Buy a book, save a shop

David Nicholls, Man Booker longlisted in 2014 for Us, has long had a second distinguished career as a screenwriter (One Day, Starter for 10, Great Expectations). His latest project is the adaptation of Thomas Hardy's Far From the Madding Crowd with Carey Mulligan as Bathsheba Everdene, Matthias Schoenaerts as Gabriel Oak and Tom Sturridge as Sargeant Troy. The film, which looks as though it will be rather luscious, opens on 1 May. Nicholls though hasn't been swept away by the Tinseltown stuff and has found the time to remind people that books are worth cherishing. Nicholls is a former bookseller and so knows what he is talking about. During a speech at the London Book Fair he lamented the demise of high-street bookhops: ‘I still feel a town without a bookshop is missing something.’ Online book buying does no one (except the digital retailers) any favours: ‘to discover a book on display in a well-staffed, lovingly maintained shop, to hold it in your hand then to sneak off and buy the same book online, is really just a genteel form of shoplifting’, he noted. And it is hard to argue with that.

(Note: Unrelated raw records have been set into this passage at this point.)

Lemma index_prefix (p s : string) :
  String.prefix p s = true → String.index 0 p s = Some 0%nat.
Proof.
  intros Hp. destruct s as [|b s].
  - by destruct p.
  - cbn [String.index]. by rewrite Hp.
Qed.

Lemma substring_all (s : string) :
  String.substring 0 (String.length s) s = s.
Proof. induction s as [|c s IH]; [done|]. simpl. by rewrite IH. Qed.

Lemma substring_nothing (s : string) : String.substring 0 0 s = "".
Proof. by destruct s. Qed.

Lemma substring_after (p e : string) :
  String.substring (String.length p)
    (String.length (String.append p e) - String.length p)
    (String.append p e) = e.
Proof.
  induction p as [|c p IH]; simpl.
  - rewrite Nat.sub_0_r. apply substring_all.
  - apply IH.
Qed.

(** Taking a prefix out with [replace] leaves what follows it. *)
Lemma replace_prefix (p e : string) :
  Auth.replace (String.append p e) p "" = e.
Proof.
  unfold Auth.replace.
  rewrite index_prefix by (apply prefix_app; eauto).
  rewrite substring_nothing. simpl. apply substring_after.
Qed.

Lemma truthy_Some (x : option string) :
  Auth.truthy x = true ↔ ∃ s, x = Some s ∧ s ≠ "".
Proof.
  destruct x as [s|]; simpl.
  - rewrite negb_true_iff, String.eqb_neq. split.
    + intros Hs. by exists s.
    + by intros (s' & [= <-] & Hs).
  - split; [done|]. by intros (s & Hs & _).
Qed.

(** X17: with an Authorization header, [isVerified] verifies exactly when
    the header is ["Basic "] followed by a text whose base-64 decoding is
    the password of the environment, which must be set.  The session cookie
    and the cookie table are not looked at, so a wrong header is refused
    even with a verified cookie; and whether the new cookie can be stored
    does not change the verdict. *)
Theorem isVerified_header
    (base64_decode : string → string) (data_password : option string)
    (insert_cookie : Auth.db_response)
    (select_cookie : string → Auth.db_response)
    (h : string) (this : Auth.t) :
  Auth.authHeader this = Some h → h ≠ "" →
  (Auth.verified
     (Auth.isVerified base64_decode data_password insert_cookie
        select_cookie this) = true
   ↔ ∃ enc, h = String.append "Basic " enc
            ∧ data_password = Some (base64_decode enc))
  ∧ (∀ insert_cookie' select_cookie' cookie',
       Auth.verified
         (Auth.isVerified base64_decode data_password insert_cookie'
            select_cookie' (Auth.mkAuth (Some h) cookie'))
       = Auth.verified
           (Auth.isVerified base64_decode data_password insert_cookie
              select_cookie this)).
Proof.
  intros Hh Hne.
  assert (Auth.truthy (Some h) = true) as Ht by (apply truthy_Some; eauto).
  assert (∀ ins sel this', Auth.authHeader this' = Some h →
            Auth.verified
              (Auth.isVerified base64_decode data_password ins sel this')
            = Auth.startsWith h "Basic "
              && match data_password with
                 | Some p =>
                     String.eqb
                       (base64_decode (Auth.replace h "Basic " "")) p
                 | None => false
                 end) as Heq.
  { intros ins sel this' Hthis.
    unfold Auth.isVerified, Auth.authHeaderPasswordMatch.
    rewrite Hthis, Ht. simpl.
    destruct (Auth.startsWith h "Basic "); simpl; [|done].
    by destruct data_password as [p|];
      [destruct (String.eqb _ p)|]. }
  split.
  - rewrite (Heq _ _ this Hh), andb_true_iff. unfold Auth.startsWith.
    rewrite prefix_app. split.
    + intros [[enc ->] Hp]. exists enc. split; [done|].
      rewrite replace_prefix in Hp.
      destruct data_password as [p|]; [|done].
      apply String.eqb_eq in Hp. by rewrite Hp.
    + intros (enc & -> & ->). split; [eauto|].
      rewrite replace_prefix. apply String.eqb_refl.
  - intros ins' sel' cookie'. by rewrite !Heq.
Qed.

(** X18: without an Authorization header (absent or empty),
    [isVerified] verifies exactly when the session cookie is set and the
    query of the cookie table resolves without error to rows the first of
    which is verified; no new cookie is ever issued on this path. *)
Theorem isVerified_cookie
    (base64_decode : string → string) (data_password : option string)
    (insert_cookie : Auth.db_response)
    (select_cookie : string → Auth.db_response) (this : Auth.t) :
  Auth.truthy (Auth.authHeader this) = false →
  let r := Auth.isVerified base64_decode data_password insert_cookie
             select_cookie this in
  (Auth.verified r = true
   ↔ ∃ c row rows, Auth.sessionCookie this = Some c ∧ c ≠ ""
                   ∧ select_cookie c = Auth.Resolved false (Some (row :: rows))
                   ∧ Auth.is_verified row = true)
  ∧ Auth.newCookie r = None.
Proof.
  intros Hh r. unfold r, Auth.isVerified, Auth.isCookieVerified.
  rewrite Hh. simpl.
  destruct (Auth.truthy (Auth.sessionCookie this)) eqn:Hc; simpl.
  - apply truthy_Some in Hc as (c & Hc & Hne). rewrite Hc. simpl.
    destruct (select_cookie c) as [|[] [[|row rows]|]] eqn:Hsel; simpl;
      try (split; [|done]; split; [done|];
           intros (c' & row' & rows' & [= <-] & _ & Hsel' & _);
           congruence).
    destruct (Auth.is_verified row) eqn:Hrow; simpl.
    + split; [|done]. split; [|done]. intros _. by exists c, row, rows.
    + split; [|done]. split; [done|].
      intros (c' & row' & rows' & [= <-] & _ & Hsel' & Hrow').
      congruence.
  - split; [|done]. split; [done|].
    intros (c & row & rows & Hsome & Hne & _).
    assert (Auth.truthy (Auth.sessionCookie this) = true)
      by (apply truthy_Some; eauto).
    congruence.
Qed.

The book as an object in its own right – a desirable one at that – was also highlighted this week on Radio 4's Saturday Live. One of the guests was Mark Cockram, a bookbinder who is one of the craftsmen who makes the stunning presentation copies of each year's Man Booker shortlisted books that are given to the authors on prize-giving night. When asked about the inspiration for each design Cockram let slip that he reads the book he is binding several times. How many is ‘several’? Up to a staggering 10 apparently and then he has only what's left of the month between receiving the commission and handing over the finished book to complete his task. (He didn't mention whether he was the binder for Eleanor Catton's 848-page The Luminaries). And nor did he vouchsafe whether, after his 10 readings and re-readings of the various books, he agreed with the judges' choice.

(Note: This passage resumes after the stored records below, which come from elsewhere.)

(* ===== verification/_CoqProject ===== *)
-Q . S2P
Prelude.v
CString.v
Scanf.v
Regex.v
Effects.v
Logic.v
Errors.v
Options.v
Utils.v
Types.v
Paths.v
Files.v
Components.v
Resolve.v
Dsl.v
Devices.v
Pci.v
Modprobe.v
Nodes.v
Chardev.v
Sysfs.v
Ldcache.v
Elf.v
Driver.v
Cgroup.v
Info.v
Enumerate.v
Container.v
Heap.v
Lifetime.v
ErrorLife.v
DeviceLife.v
DriverLife.v
ContainerLife.v
Libnvc.v
Mount.v
MountSafety.v
MountState.v
MountProvides.v
MountFaults.v
MountLife.v
Ldconfig.v
Dxcore.v
DxcoreLife.v
Rpc.v
Xdr.v
Stubs.v
Context.v
ContextLife.v
Kmods.v
Args.v
Configure.v
ConfigureSafety.v
ConfigureResult.v
Termination.v
Commands.v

The six-woman shortlist for the Bailey's Women's Prize for Fiction (the Orange Prize as was) has just been announced and half of it comprises some familiar Man Booker faces. Ali Smith, an Man Booker shortlistee in 2001, 2005 and 2014 is there for How To Be Both (is there a prize she hasn't been nominated for this past year?), Sarah Waters (2002, 2006, 2009) for The Paying Guests and Rachel Cusk (longlisted 2005) for Outline. They are up against daunting opposition in the shape, most notably, of the wonderful American Anne Tyler, a former Man Booker International Prize finalist. The winner will be announced on 3 June.


Congratulations too to Donal Ryan, Man Booker longlisted in 2013 for The Spinning Heart. He has just been named one of the winners of the European Union Prize for Literature. Perhaps unsurprisingly this is a complicated prize in which tranches of countries take a turn to be represented every other year and in which authors are nominated by national juries. Not that that will matter to Ryan as he picks up a 5,000 Euros cheque at a gala presentation in Brussels. What will be of more interest to him as he stands beside his Slovakian, Lithuanian, Norwegian et al co-winners is that the prize gives the authors help in getting their books translated and disseminated around the EU.


The New York Times had a pithy reaction to the simultaneous American openings of the stage and screen versions of Hilary Mantel's Wolf Hall/Bring Up the Bodies. Its headline hardly minced words: ‘British invasion’.